#### Exercise brief
Nothing belongs in the answer except the lines of the material that include "returns".

#### Task material
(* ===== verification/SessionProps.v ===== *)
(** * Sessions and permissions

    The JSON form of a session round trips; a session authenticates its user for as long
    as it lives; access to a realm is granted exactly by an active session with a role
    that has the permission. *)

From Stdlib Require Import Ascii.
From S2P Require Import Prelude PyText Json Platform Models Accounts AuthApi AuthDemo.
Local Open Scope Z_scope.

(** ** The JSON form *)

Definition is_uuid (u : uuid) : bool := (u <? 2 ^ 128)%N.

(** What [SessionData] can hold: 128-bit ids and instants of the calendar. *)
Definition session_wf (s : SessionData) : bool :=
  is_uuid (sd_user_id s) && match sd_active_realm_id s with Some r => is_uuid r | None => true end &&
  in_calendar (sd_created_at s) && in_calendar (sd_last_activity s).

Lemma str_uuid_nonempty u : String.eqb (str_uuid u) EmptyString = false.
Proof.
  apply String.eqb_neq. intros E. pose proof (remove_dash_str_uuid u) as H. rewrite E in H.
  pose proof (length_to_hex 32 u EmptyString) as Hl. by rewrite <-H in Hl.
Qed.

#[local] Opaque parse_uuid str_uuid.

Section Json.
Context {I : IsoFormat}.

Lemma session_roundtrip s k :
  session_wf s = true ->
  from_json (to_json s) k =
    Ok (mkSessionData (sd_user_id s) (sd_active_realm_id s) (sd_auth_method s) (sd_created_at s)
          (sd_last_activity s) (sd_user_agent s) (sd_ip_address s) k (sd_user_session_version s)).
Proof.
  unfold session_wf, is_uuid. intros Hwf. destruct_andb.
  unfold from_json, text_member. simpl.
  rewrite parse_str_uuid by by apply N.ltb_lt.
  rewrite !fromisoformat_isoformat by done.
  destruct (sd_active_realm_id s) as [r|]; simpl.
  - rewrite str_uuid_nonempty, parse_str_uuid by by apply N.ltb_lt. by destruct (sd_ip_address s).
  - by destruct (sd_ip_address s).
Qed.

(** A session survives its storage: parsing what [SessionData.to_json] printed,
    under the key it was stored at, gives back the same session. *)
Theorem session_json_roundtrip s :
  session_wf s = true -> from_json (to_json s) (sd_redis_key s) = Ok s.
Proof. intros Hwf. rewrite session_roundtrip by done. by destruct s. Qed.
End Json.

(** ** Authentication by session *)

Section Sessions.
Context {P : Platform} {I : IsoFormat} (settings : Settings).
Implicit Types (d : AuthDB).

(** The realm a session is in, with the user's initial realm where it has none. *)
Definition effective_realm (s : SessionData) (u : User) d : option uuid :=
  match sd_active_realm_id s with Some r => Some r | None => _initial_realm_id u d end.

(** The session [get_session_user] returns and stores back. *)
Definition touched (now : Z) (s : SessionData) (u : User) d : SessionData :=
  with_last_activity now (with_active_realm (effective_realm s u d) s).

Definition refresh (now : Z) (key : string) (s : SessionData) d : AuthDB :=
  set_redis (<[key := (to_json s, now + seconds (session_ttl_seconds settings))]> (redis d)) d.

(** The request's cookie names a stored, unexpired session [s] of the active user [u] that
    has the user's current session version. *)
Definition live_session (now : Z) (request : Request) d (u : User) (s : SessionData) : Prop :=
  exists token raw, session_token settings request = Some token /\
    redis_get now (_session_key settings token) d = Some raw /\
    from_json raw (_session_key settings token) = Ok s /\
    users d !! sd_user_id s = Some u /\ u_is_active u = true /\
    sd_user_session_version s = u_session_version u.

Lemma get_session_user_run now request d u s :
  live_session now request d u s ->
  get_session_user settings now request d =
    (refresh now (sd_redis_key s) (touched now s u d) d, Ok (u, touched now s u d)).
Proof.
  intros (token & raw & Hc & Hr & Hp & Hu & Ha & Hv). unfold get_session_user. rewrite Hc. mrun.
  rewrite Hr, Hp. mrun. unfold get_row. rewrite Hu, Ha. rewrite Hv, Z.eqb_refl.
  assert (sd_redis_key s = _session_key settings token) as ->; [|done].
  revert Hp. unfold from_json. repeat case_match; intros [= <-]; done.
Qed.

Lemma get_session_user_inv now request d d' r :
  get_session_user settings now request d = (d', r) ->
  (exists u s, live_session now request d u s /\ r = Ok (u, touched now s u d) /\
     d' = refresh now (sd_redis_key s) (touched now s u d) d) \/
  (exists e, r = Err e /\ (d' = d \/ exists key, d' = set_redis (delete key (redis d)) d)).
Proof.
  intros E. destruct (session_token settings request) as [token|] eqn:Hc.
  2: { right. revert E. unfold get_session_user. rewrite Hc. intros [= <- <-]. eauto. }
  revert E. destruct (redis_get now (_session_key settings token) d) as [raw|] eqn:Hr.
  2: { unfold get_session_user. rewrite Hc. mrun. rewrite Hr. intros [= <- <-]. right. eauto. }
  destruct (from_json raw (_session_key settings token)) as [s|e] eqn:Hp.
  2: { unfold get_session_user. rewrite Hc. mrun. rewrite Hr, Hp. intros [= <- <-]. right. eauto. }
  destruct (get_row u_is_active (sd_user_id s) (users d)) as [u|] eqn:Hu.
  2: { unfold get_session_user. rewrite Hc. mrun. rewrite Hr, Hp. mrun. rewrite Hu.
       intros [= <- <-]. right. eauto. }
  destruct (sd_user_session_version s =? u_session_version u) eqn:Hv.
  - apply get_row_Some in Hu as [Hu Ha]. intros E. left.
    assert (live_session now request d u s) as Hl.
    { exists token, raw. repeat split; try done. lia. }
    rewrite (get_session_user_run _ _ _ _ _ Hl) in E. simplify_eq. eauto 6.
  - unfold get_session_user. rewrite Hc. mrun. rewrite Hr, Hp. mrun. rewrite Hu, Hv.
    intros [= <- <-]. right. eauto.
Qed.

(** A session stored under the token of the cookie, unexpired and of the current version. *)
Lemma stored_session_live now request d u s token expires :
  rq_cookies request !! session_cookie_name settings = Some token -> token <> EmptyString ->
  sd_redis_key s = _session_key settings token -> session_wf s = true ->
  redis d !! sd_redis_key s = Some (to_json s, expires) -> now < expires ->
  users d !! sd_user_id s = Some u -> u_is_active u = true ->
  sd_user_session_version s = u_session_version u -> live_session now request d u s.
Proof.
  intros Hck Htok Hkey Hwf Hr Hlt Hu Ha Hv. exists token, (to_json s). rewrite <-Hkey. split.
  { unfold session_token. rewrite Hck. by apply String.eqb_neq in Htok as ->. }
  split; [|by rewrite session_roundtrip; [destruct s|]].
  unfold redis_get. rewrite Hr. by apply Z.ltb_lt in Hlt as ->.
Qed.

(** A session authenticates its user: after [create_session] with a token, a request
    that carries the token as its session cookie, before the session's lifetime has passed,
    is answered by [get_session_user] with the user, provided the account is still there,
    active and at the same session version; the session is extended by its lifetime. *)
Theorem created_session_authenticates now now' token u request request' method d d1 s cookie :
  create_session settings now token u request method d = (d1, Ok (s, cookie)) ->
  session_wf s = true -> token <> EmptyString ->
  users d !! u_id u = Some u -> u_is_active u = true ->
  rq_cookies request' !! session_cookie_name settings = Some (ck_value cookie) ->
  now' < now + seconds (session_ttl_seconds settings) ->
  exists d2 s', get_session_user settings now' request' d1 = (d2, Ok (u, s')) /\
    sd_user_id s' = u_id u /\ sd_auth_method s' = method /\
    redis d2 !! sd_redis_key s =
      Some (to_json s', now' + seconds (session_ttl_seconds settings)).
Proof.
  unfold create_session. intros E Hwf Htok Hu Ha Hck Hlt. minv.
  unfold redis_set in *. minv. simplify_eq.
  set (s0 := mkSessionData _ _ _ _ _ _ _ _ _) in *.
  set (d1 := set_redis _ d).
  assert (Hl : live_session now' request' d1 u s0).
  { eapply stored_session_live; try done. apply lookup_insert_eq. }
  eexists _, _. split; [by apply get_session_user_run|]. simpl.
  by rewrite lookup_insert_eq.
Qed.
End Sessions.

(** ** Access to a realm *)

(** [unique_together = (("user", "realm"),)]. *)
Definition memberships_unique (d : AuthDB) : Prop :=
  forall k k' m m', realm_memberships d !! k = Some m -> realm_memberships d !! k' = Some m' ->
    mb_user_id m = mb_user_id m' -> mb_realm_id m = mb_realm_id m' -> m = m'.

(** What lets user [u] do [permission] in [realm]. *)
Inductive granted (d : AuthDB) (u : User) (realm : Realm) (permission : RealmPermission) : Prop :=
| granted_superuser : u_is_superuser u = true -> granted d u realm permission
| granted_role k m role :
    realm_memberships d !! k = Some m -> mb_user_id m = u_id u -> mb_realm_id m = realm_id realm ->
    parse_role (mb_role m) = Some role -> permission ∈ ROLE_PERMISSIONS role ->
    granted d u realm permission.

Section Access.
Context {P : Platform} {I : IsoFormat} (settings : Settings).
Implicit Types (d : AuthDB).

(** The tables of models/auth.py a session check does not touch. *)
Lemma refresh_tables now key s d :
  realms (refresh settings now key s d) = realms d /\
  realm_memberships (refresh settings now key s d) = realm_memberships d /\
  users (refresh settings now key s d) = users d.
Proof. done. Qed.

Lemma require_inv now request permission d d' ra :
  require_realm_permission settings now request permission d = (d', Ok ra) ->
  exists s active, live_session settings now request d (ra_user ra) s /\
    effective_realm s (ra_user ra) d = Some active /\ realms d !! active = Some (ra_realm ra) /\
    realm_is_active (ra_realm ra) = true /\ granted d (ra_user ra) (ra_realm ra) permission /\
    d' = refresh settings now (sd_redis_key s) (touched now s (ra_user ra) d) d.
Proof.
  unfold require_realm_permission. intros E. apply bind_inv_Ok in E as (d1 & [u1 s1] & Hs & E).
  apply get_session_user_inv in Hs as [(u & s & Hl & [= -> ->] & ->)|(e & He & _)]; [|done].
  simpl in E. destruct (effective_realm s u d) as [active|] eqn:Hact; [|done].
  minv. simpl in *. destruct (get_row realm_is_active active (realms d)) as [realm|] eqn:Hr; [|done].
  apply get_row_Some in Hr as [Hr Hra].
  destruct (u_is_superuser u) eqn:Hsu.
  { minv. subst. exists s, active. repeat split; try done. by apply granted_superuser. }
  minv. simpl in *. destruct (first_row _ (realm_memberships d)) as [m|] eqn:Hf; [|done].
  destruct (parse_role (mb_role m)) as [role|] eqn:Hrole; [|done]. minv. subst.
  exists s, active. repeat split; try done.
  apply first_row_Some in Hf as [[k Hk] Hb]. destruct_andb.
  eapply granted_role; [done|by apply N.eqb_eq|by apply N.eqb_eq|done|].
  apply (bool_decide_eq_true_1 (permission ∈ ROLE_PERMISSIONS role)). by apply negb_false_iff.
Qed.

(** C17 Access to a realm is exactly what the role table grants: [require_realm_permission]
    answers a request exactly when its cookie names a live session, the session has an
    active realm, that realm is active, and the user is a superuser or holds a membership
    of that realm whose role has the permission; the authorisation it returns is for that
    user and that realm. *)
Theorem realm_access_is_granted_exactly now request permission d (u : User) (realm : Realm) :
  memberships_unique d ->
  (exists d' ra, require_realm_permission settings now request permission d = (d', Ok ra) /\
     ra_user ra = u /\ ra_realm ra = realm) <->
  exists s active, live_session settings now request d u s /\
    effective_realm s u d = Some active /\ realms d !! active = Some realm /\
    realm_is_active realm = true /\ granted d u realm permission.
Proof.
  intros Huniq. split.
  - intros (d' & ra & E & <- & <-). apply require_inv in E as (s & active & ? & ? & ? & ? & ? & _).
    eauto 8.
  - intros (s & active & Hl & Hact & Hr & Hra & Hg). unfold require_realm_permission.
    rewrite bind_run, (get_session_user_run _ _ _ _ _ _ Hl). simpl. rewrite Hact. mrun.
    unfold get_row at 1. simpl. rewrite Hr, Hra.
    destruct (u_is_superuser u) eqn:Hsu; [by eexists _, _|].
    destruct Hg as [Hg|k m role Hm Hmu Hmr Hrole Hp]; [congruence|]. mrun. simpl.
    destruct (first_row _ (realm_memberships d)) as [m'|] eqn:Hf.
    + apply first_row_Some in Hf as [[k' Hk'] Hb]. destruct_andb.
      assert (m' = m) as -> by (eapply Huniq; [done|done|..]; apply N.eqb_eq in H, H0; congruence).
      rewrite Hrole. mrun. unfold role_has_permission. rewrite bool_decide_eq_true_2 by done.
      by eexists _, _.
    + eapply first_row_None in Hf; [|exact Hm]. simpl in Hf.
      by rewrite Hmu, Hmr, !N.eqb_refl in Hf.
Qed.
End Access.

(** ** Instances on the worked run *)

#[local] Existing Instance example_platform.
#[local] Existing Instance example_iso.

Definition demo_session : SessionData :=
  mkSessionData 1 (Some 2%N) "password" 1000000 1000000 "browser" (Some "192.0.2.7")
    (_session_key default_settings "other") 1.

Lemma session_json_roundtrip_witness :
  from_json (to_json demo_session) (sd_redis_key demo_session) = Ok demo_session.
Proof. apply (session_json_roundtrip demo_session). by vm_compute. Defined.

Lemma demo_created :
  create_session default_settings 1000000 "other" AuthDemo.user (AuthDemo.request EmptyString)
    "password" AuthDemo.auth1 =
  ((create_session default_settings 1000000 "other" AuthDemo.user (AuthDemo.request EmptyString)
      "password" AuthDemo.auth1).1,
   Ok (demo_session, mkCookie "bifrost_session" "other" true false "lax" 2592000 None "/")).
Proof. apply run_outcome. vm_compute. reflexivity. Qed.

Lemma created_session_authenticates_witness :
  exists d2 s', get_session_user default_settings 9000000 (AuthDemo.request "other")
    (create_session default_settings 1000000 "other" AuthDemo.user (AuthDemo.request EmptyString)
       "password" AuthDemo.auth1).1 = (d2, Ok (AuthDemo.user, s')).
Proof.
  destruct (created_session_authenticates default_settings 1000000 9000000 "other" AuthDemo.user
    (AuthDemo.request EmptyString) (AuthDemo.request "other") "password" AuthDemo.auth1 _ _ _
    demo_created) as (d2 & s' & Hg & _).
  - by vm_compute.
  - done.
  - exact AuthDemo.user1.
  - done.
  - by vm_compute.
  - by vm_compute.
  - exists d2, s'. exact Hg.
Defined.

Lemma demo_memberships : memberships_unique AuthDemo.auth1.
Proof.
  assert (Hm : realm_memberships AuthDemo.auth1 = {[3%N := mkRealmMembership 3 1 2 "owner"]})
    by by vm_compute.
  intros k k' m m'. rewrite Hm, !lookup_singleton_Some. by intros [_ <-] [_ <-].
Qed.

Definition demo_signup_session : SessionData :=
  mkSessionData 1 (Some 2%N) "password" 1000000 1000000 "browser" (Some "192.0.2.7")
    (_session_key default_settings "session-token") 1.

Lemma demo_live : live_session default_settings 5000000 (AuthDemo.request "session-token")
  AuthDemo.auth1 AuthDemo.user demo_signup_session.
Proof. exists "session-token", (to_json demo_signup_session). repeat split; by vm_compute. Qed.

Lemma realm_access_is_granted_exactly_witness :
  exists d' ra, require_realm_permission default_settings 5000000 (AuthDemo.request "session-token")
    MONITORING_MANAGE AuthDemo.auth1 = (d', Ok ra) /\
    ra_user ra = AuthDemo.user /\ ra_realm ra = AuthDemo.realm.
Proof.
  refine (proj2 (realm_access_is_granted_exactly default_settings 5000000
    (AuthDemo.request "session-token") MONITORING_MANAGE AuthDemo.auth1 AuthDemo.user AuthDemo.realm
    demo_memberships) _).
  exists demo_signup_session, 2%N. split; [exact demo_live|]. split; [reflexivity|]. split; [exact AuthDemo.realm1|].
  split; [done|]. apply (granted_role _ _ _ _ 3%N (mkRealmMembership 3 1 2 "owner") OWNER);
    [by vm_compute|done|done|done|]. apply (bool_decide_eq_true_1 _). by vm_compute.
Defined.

#### Output below
(** The session [get_session_user] returns and stores back. *)
    of that realm whose role has the permission; the authorisation it returns is for that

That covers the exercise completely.